Danke – für all das Gute, das leicht vergessen wird

blumenstraussViele und all zu oft betrachten die Welt und die momentane Situation und klagen: „Wo ist denn nun euer Gott“ – „Kann ein Gott so etwas wollen“ – „Alle sind korrupt, egoistisch“ – „Es ist aussichtslos“ – „Wann endlich greift dieser Gott ein“ – „Komm endlich Christus und zeige Deine Macht und Herrlichkeit“ – „Es geht nicht mehr lange gut“ – „Das kann nur in die Katastrophe führen“ Ich bin nicht frei von solchen Gedanken. Ich weiß um die Einseitigkeit der Berichte, die Manipulation und die nur scheinbare „objektive Meinungs- und Pressefreiheit“. Ich sehe die Probleme und Ungereimtheiten. Doch all diese Gedanken verstellen nur allzu oft den Blick für all das Gute, das in unserem Leben schon gewirkt wurde. Die Liste ist erstaunlich lang.

Danke,

dass Du, guter Gott, dass du mich in die Arme meiner lieben Frau geführt hast. Dass Du uns schon so lange zusammen gehalten hast. Ohne Dich hätten wir die Höhen und Tiefen dieser Zeit nicht durchleben können.

Danke,

für unsere Kinder. Wir haben uns Sorgen gemacht,  mit ihnen geweint, sie getröstet und hilflos auf manches geschaut … Wir haben unseres dazu getan – doch Du hast gewirkt.  Sie sind unsere Kinder. Sie sind Deine Kinder.

Danke,

dass wir uns als Familie nicht zerstritten und auseinander gelebt haben. Dass wir weiterhin zusammen stehen.

Danke,

für die Eltern und Geschwister. Für das Vorbild, das sie uns geben. Noch immer sind sie Lehrmeister wie man lebt, im Alter, bei Krankheit, wenn es nicht mehr richtig geht, im Sterben. Geschwister, die zusammen stehen, streiten, helfen und doch immer Geschwister und Familie sind.

Danke,

für die vielen Freunde, die wir haben. Dass wir miteinander reden können, miteinander feiern und gestalten. Was haben wir nicht schon alles zusammen getan? Freunde, mit denen wir reden können und die unsere Sorgen teilen und Anteil nehmen und Weggefährten sind.

Danke,

für die Krankheiten, Unfälle und Schmerzen. Wie oft haben sie Kehrwendungen eingeleitet und neue Richtungen vorgegeben? Immer haben sie neue Türen geöffnet, durch wir sonst nie gegangen wären. Haben Sie uns nicht auch Dir näher gebracht?
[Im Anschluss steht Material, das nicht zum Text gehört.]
(* ===== verification/MboxIO.v ===== *)
(** * The mailbox registers (qdma_mbox_protocol.c)

    Sending and receiving a message through the 32 message registers of a
    function, acknowledgement, initialisation and interrupt control.  Here the
    buffer is seen as an array of 32-bit words. *)

From S2P Require Import Prelude Platform Bits RegIO HwAccess.
From S2P Require Import MboxMsg MboxStruct MboxSafe.

Definition MBOX_FN_STATUS : Z := 0x0.
Definition M_MBOX_FN_STATUS_IN_MSG : Z := 0x1.
Definition F_MBOX_FN_STATUS_OUT_MSG : Z := Z.shiftl 1 1.
Definition F_MBOX_FN_STATUS_ACK : Z := Z.shiftl 1 2.
Definition S_MBOX_FN_STATUS_SRC : Z := 4.
Definition M_MBOX_FN_STATUS_SRC : Z := 0xFFF.
Definition G_MBOX_FN_STATUS_SRC (x : Z) : Z :=
  Z.land (Z.shiftr x S_MBOX_FN_STATUS_SRC) M_MBOX_FN_STATUS_SRC.
Definition MBOX_FN_CMD : Z := 0x4.
Definition F_MBOX_FN_CMD_SND : Z := Z.shiftl 1 0.
Definition F_MBOX_FN_CMD_RCV : Z := Z.shiftl 1 1.
Definition MBOX_ISR_VEC : Z := 0x8.
Definition MBOX_FN_TARGET : Z := 0xC.
Definition M_MBOX_FN_TARGET_ID : Z := 0xFFF.
Definition V_MBOX_FN_TARGET_ID (x : Z) : Z := Z.land x M_MBOX_FN_TARGET_ID.
Definition MBOX_ISR_EN : Z := 0x10.
Definition MBOX_PF_ACK_BASE : Z := 0x20.
Definition MBOX_PF_ACK_STEP : Z := 4.
Definition MBOX_PF_ACK_COUNT : nat := 8.
Definition MBOX_IN_MSG_BASE : Z := 0x800.
Definition MBOX_OUT_MSG_BASE : Z := 0xc00.
Definition MBOX_MSG_STEP : Z := 4.

(** [raw_data[i]] *)
Definition raw_word (i : nat) : field := (4 * i, 4)%nat.

Section mbox_io.
Context {dev : Type} `{Device dev} `{HA : !HwAccess dev}.

Definition get_mbox_offset (is_vf : bool) : Z :=
  if is_vf then ha_mbox_base_vf else ha_mbox_base_pf.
Haben sie uns nicht auch ein Stück weit mit Deinem Leiden vereint?

Danke,

für die Wege, die du uns geführt hast und die wir nie so für möglich gehalten hätten? Wer hätte je gedacht, dass ich … dass du… dass wir…

Danke,

für die Sicherheit, die Ruhe und den Frieden, der da ist und den wir so wenig zu schätzen wissen. Was kann ich schon dafür, dass wir nachts ohne Angst um unser Leben durch die Straße gehen können?

Danke

für die Arbeit und unser Schaffen, auch wenn es immer wieder eine Last ist. Doch wir gestalten, wir tun. Im Grunde erfüllt sie uns und gibt uns einen Rahmen, ernährt uns und wir müssen nicht einfach nur rumsitzen. Wir sind zu etwas nutze.

Danke

für das Dach über dem Kopf. Wie oft haben wir schon dieses „zu Hause“ gestrichen, gestaltet, wohnlich gemacht und zur Heimat werden lassen ? Wir mussten nie frieren, mussten keinen Hunger leiden, und wenn wir Durst hatten, müssen wir uns noch nicht einmal mit Wasser begnügen – Ein guter Schoppen ist allemal drin.

Danke

Für die Ärzte und Krankenhäuser, auch wenn wir da nicht gerne hingehen. Unzählige Male haben sie uns geholfen. Ohne…, wäre…

Danke

für die Reisen, die wir gemacht haben. Die Städte, die wir gesehen haben, die Gespräche, die wir geführt haben.

Danke

für die Freude beim Laufen, beim Radfahren, beim Sport – auch wenn vieles jetzt nicht mehr so geht wie früher. Aber es war da – und es war schön! Danke für die Musik, die Gitarre, das Schlagzeug, die Flöte, die Klarinette, die Lieder

Danke

guter Gott, für die Sonne die aufgeht, die Sterne der Nacht, den Wind und den Schnee, die frische Luft und den Garten. Die Bewegung und die Ruhe, den Schlaf und das Frühstück, das Feuer im Ofen und den Grill im Garten. Das warme Bett und das gemeinsame Frühstück.

Danke

für das Leben, das Du uns geschenkst hast.